Anu himself lives in grimy, gritty East London, in a flat with a motley crew of bee studying biologists. Centuries ago, London’s most notorious gangs populated this area, In fact we went into a pub where one gang’s honcho had ordered the execution of a member of a rival gang. You can still see the bullet marks entrenched on the wall. But now, East London is inhabited by East Asians, mainly Indians and Bangladeshis.

I find I need to acculturise myself to things aplenty, for example instant coffee, in fact instant everything: tissues in the bathroom, and you can put your hands up in horror, but no house- help, cold sweet muesli breakfasts. I don’t know how long I can hold out here; the fact that I have to ask for water and pay for it when I’m eating out, the mind boggling variety of edibles ( try choosing from maple and vanilla smoothie, raspberry and strawberry juice avocado and pear juice, lemon cordial and a whole host of other things).

There is also the quite unnerving behaviour of people staring at their feet, the ceiling or a newspaper on the tube, apparently making eye contact is highly invasive of privacy.

But on the other hand I can never get lost here, try as I might. People are extraordinarily helpful when you ask for directions, random strangers smile at you. I don’t really have to worry about going out latish in the evening, remember its summer now and it only starts getting dark at 10:00 PM or so, there are endless parks and green spaces to just laze in with a sandwich and a book, even the Iliad seems a little less onerous and portentous at the moment.
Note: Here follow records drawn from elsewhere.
(** X10.  On a non-empty draw, clipped as the script clips it, the average
    saving lies between 0 and 240000 (to within a paisa) and the
    extrapolated total is that average times the 80,000,000 taxpayers, hence
    between 0 and 19,200,000,800,000; on the empty sample the total is
    [nan], like the average, and nothing is raised. *)
Theorem sample_average_bounds (lognormal : list Q) (Hne : lognormal <> []) :
  (exists avg total,
      Tax.avg_saving_sample (Tax.incomes_sample lognormal)
      = Ok (Np.Finite avg)
      /\ Tax.total_savings (Tax.incomes_sample lognormal)
         = Ok (Np.Finite total)
      /\ 0 <= avg <= 240000.01
      /\ total == avg * 80000000
      /\ 0 <= total <= 19200000800000)
  /\ Tax.total_savings (Tax.incomes_sample []) = Ok Np.NaN.
Proof.
  split; [ | reflexivity ].
  set (incomes := Tax.incomes_sample lognormal).
  unfold Tax.total_savings, Tax.avg_saving_sample.
  assert (Hsav : Tax.tax_savings incomes <> []).
  { rewrite tax_savings_map. unfold incomes, Tax.incomes_sample, Np.clip.
    intro E. apply Hne. now apply map_eq_nil, map_eq_nil in E. }
  rewrite (np_mean_nonempty _ Hsav). simpl.
  pose proof (mean_between 0 240000 _ Hsav (tax_savings_range incomes))
    as [Hlo Hhi].
  rewrite <- py_sum_Qsum in Hlo, Hhi.
  set (avg := Py.sum (Tax.tax_savings incomes)
              / inject_Z (Z.of_nat (List.length (Tax.tax_savings incomes))))
    in *.
  exists avg, (avg * inject_Z Tax.total_taxpayers).
  split; [ reflexivity | ]. split; [ reflexivity | ].
  assert (Hn : inject_Z Tax.total_taxpayers == 80000000)
    by (vm_compute; reflexivity).
  split; [ split; lra | ].
  split; [ now rewrite Hn | ].
  rewrite Hn. split; lra.
Qed.
(** [redirectRequest]: 301 for GET, 307 for every other method. *)
Definition redirectRequest (url : string) (c : Context W) : Context W :=
  let code := if String.eqb (Method (request c)) "GET" then 301 else 307 in
  WriteHeaderNow (Redirect url code c).

Definition redirectTrailingSlash (value : nodeValue) (c : Context W)
    : Context W :=
  redirectRequest (rURL value) c.

Definition default404Body : json := JString "404 page not found".

(** [serveError(c, code, defaultMessage)] with [c.handlers = handlers]:
    the status is preset, the handlers run, and the default message is
    written unless a handler has written or changed the status. *)
Definition serveError (code : Z) (defaultMessage : json)
    (handlers : list HandlerFunc) (c : Context W) : Context W :=
  let wr := Writer c in
  let c := set_Writer (mkResponseWriter code (written wr)
                         (header wr) (body wr)) c in
  let c := Next handlers c in
  if written (Writer c) then c
  else if status (Writer c) =? code then
    Write defaultMessage (Header "Content-Type" "text/plain" c)
  else WriteHeaderNow c.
People are warning me to go out and enjoy the warm weather while it lasts, you never know when London’s going to become cold drizzly and dreary for months and months to come. As the weather is so welcoming, I hope to explore St James and Hyde Park and the museums. London embraces both the busy insider and the dreamy plodding tourist like me. For the next month, with my oyster card in hand, I’ll be touching in and out of tube stations as I explore London.